Fed has inflation and recession risk under control

Raghuram G. Rajan, Professor of Finance, University of Chicago Booth School of Business and former Governor of the Reserve Bank of India, gave delegates at the Fiduciary Investors Symposium, held at the business school, encouragement that the Federal Reserve does have inflation under control.

Rajan argued that central banks are most concerned about inflation getting entrenched in everyday products. From here it can bleed into salaries and is hard to bring down. However, he said the five year, five year-forward rate for inflation, a bellwether of future inflation rates, suggests inflation will come down and that it is contained.

“There is a sense the Fed has it under control,” he said.

Wage agreements will push costs further for companies, creating another reason for companies  to raise prices. However he said the Fed will continue raising rates at the short end and shrink its balance sheet at the long end. The heat will come off the labour market and he predicted the job to unemployment ratio will start to come down.
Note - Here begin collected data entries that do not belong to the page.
(** The layers of a successful result are those of the included layers,
    each with the coverage engine's result for it. *)
Lemma multiCoatFormulas_layers (input : MultiCoatInput.t T)
    (r : MultiCoatResult.t T) (k : LayerType.t) :
  multiCoatFormulas Number_toString input = Ok r ->
  Layers.get (MultiCoatResult.layers r) k
  = match includedLayer (MultiCoatInput.system input) k with
    | Some layer =>
        match layerCoverage (MultiCoatInput.surfaceArea input)
                (default (lit 65) (MultiCoatInput.transferEfficiency input))
                layer with
        | Ok c => Some (layerResult layer c)
        | Throw _ => None
        end
    | None => None
    end.
Proof.
  unfold multiCoatFormulas, includedLayers, layerOrder. cbn [flat_map].
  destruct (includedLayer (MultiCoatInput.system input) LayerType.primer)
    as [p | ] eqn:Hp;
    destruct (includedLayer (MultiCoatInput.system input)
                LayerType.intermediate) as [i | ] eqn:Hi;
    destruct (includedLayer (MultiCoatInput.system input) LayerType.topcoat)
      as [t | ] eqn:Ht;
    cbn [app coverages bind];
    repeat match goal with
      | |- context [layerCoverage ?a ?e ?l] =>
          destruct (layerCoverage a e l) eqn:?; cbn [bind]
      end;
    intros Hr; try discriminate Hr; injection Hr as <-;
    destruct k; cbn [MultiCoatResult.layers Layers.get Layers.primer
                       Layers.intermediate Layers.topcoat layerOf];
    repeat match goal with
      | Hx : includedLayer _ _ = _ |- _ => rewrite Hx
      | Hx : layerCoverage _ _ _ = _ |- _ => rewrite Hx
      end;
    reflexivity.
Qed.

(** C6.  [calculateMultiCoatSystem] is the computation the design document
    describes: the layers that are present with a coat count above zero,
    in the order primer, intermediate, topcoat; the coverage engine on each
    with the system's transfer efficiency; per layer, total DFT
    [dft * coats] and cost [totalGallons * price]; the sums of these and of
    the gallons over the included layers, rounded; cost per square foot
    from the total cost; and the description, the included layers' names
    and total DFTs joined by [" | "].  Every layer of a successful result
    is the coverage engine's result for an included layer, with that
    layer's total DFT and cost, and a successful result has a layer exactly
    where one is included. *)
Theorem calculateMultiCoatSystem_design (input : MultiCoatInput.t T) :
  calculateMultiCoatSystem Number_toString input
  = multiCoatFormulas Number_toString input
  /\ (forall r,
         calculateMultiCoatSystem Number_toString input = Ok r ->
         forall k l,
           Layers.get (MultiCoatResult.layers r) k = Some l ->
           exists layer c,
             includedLayer (MultiCoatInput.system input) k = Some layer
             /\ layerCoverage (MultiCoatInput.surfaceArea input)
                  (default (lit 65) (MultiCoatInput.transferEfficiency input))
                  layer = Ok c
             /\ LayerResult.coverage l = c
             /\ LayerResult.totalDFT l
                = (CoatingLayer.dft layer * CoatingLayer.coats layer)%js
             /\ LayerResult.cost l
                = round2 (CoverageResult.totalGallons c
                          * or_zero (CoatingLayer.pricePerGallon layer))%js)
  /\ forall r,
       calculateMultiCoatSystem Number_toString input = Ok r ->
       forall k,
         (exists l, Layers.get (MultiCoatResult.layers r) k = Some l)
         <-> (exists layer,
                 Layers.get (MultiCoatInput.system input) k = Some layer
                 /\ (CoatingLayer.coats layer > lit 0)%js = true).
Proof.
  split; [apply calculateMultiCoatSystem_formulas | ].
  split.
  { intros r Hr k l. rewrite calculateMultiCoatSystem_formulas in Hr.
    rewrite (multiCoatFormulas_layers input r k Hr).
    destruct (includedLayer (MultiCoatInput.system input) k)
      as [layer | ] eqn:Hincluded; [ | discriminate].
    destruct (layerCoverage (MultiCoatInput.surfaceArea input)
                (default (lit 65) (MultiCoatInput.transferEfficiency input))
                layer) as [c | e] eqn:Hc; [ | discriminate].
    intros Hl. injection Hl as <-. exists layer, c.
    repeat split; assumption. }
  intros r Hr k. rewrite calculateMultiCoatSystem_formulas in Hr.
  pose proof Hr as Hall.
  rewrite (multiCoatFormulas_layers input r k Hr).
  unfold includedLayer.
  destruct (Layers.get (MultiCoatInput.system input) k) as [layer | ] eqn:Hk.
  - destruct (ltb (lit 0) (CoatingLayer.coats layer)) eqn:Hcoats.
    + split; [intros _; exists layer; auto | intros _].
      destruct (layerCoverage (MultiCoatInput.surfaceArea input)
                  (default (lit 65) (MultiCoatInput.transferEfficiency input))
                  layer) as [c | e] eqn:Hc; [eexists; reflexivity | ].
      exfalso. revert Hall.
      unfold multiCoatFormulas, includedLayers, layerOrder. cbn [flat_map].
      unfold includedLayer at 1 2 3.
      destruct k; rewrite Hk, Hcoats;
        repeat match goal with
          | |- context [match Layers.get ?s ?j with _ => _ end] =>
              destruct (Layers.get s j) as [? | ]
          | |- context [if ltb ?a ?b then _ else _] => destruct (ltb a b)
          end;
        cbn [app coverages bind];
        repeat match goal with
          | Hx : layerCoverage ?a ?e ?l = _
            |- context [layerCoverage ?a ?e ?l] => rewrite Hx; cbn [bind]
          | |- context [layerCoverage ?a ?e ?l] =>
              destruct (layerCoverage a e l) eqn:?; cbn [bind]
          end;
        discriminate.
    + split; [intros [l Hl]; discriminate Hl | ].
      intros (layer' & Hlayer & Hpos).
      injection Hlayer as <-. congruence.
  - split; [intros [l Hl]; discriminate Hl | ].
    intros (layer' & Hlayer & _). discriminate Hlayer.
Qed.

End MultiCoatClaims.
Elsewhere, demand will begin to fall and he said supply chains will not be snagged for ever.

In defence of the Fed, Rajan said that policy makers have acted with aggression. They didn’t act earlier for political reasons. The Fed wasn’t hitting its inflation target, and once inflation started to appear, it didn’t want to kill it: the Fed only acted when inflation was sustained and above its target, he said.

tight labour market

Reflecting on the tight labour market, he noted that during the pandemic participation rates fell. However, people have now come back into the work force in every group in the US except the over 64s. He said companies are facing a skills mismatch whereby the most acute labour shortages are tied to particular sectors and regions, but he said the primary tightening force is the slow down in immigration. Positively, maximum unemployment levels are only inclusive at the end of the cyle: minorities are typically hired at the end of the cycle.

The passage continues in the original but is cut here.